→ **DATASET EXCERPTS**
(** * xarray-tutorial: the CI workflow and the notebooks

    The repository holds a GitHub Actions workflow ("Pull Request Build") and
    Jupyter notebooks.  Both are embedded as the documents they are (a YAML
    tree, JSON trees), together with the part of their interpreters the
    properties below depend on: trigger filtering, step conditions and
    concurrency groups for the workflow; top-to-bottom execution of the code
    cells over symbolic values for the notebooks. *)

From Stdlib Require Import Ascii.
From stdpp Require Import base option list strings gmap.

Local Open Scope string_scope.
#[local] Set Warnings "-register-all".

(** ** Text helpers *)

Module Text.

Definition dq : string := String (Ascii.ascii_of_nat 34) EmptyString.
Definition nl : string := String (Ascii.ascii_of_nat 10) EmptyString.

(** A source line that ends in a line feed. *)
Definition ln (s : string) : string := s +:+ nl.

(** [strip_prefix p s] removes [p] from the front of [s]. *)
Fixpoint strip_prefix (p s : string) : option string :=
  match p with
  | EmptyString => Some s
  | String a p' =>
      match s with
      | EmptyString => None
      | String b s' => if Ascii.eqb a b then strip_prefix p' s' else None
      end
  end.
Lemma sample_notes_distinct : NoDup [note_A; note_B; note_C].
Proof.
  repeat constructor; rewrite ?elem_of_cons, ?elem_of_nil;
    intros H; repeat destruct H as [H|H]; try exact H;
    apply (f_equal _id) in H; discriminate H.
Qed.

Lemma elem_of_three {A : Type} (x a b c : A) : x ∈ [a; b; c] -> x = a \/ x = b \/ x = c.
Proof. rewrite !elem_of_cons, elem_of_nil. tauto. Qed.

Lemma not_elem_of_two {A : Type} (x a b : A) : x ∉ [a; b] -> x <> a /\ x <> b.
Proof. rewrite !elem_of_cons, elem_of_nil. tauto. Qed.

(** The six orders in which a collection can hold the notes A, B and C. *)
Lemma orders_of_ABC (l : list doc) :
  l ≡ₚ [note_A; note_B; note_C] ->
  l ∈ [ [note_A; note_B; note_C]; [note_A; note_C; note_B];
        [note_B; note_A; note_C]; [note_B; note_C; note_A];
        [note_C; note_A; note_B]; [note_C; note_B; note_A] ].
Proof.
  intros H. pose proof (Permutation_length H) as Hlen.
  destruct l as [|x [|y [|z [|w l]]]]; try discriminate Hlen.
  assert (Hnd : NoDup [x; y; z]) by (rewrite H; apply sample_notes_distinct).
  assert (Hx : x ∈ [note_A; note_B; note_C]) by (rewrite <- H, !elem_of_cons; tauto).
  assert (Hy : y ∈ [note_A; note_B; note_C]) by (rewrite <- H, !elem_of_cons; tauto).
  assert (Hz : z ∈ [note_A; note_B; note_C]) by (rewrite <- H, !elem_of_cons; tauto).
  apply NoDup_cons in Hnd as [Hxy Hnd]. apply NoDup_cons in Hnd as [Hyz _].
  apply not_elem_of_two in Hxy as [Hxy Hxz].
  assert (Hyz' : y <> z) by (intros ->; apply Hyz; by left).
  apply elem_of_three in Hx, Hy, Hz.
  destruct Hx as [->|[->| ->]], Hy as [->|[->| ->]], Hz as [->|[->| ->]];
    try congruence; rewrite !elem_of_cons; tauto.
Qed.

→ **TASK PROMPT**
Work out how many lines in the records above contain the word "Hlen", and reply with that number alone.

→ **TASK OUTPUT**
2